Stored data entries
______

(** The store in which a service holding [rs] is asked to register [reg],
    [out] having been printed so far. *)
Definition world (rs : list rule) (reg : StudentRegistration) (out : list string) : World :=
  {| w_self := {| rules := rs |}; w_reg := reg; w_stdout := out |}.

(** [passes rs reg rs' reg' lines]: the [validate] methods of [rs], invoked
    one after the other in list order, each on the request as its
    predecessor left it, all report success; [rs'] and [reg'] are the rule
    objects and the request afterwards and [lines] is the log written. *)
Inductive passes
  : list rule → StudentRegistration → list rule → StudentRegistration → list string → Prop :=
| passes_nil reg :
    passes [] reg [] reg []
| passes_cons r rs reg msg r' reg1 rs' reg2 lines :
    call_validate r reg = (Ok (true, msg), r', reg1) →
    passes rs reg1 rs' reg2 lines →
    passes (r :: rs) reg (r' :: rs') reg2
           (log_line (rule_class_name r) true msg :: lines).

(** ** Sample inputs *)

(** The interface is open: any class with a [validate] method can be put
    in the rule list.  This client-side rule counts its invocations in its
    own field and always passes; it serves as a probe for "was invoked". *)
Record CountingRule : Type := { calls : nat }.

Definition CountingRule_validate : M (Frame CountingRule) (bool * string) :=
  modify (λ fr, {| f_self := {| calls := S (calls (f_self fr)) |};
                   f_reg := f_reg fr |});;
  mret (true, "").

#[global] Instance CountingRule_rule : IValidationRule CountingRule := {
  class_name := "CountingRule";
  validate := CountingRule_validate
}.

______

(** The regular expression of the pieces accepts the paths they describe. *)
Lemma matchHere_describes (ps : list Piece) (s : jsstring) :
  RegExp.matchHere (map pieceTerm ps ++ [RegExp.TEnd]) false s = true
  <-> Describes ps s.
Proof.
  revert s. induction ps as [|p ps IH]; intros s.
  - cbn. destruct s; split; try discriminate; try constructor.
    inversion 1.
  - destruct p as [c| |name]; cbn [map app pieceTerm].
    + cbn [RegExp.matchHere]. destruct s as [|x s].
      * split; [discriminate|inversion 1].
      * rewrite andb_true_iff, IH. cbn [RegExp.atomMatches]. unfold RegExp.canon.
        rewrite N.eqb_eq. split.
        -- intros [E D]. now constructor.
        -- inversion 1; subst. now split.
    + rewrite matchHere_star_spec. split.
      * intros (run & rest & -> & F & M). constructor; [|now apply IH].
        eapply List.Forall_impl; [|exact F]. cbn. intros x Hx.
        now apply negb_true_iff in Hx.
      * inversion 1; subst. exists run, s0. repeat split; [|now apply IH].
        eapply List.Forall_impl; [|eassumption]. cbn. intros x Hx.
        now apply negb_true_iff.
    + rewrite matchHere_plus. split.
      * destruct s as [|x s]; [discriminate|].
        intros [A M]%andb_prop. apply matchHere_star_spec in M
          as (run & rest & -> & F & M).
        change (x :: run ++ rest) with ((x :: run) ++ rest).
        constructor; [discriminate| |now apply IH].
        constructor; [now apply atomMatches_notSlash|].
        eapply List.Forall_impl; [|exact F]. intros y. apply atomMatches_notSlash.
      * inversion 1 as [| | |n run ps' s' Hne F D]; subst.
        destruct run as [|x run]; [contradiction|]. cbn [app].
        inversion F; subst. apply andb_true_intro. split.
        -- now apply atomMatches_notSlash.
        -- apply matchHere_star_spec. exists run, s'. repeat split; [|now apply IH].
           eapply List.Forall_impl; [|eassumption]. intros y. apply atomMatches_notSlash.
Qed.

______

WHAT TO WORK ON
I'd like the lines above from the one with "(** The store" up to and including the one with "(** [passes rs" copied exactly, with no other lines.

EXERCISE SOLUTION
(** The store in which a service holding [rs] is asked to register [reg],
    [out] having been printed so far. *)
Definition world (rs : list rule) (reg : StudentRegistration) (out : list string) : World :=
  {| w_self := {| rules := rs |}; w_reg := reg; w_stdout := out |}.

(** [passes rs reg rs' reg' lines]: the [validate] methods of [rs], invoked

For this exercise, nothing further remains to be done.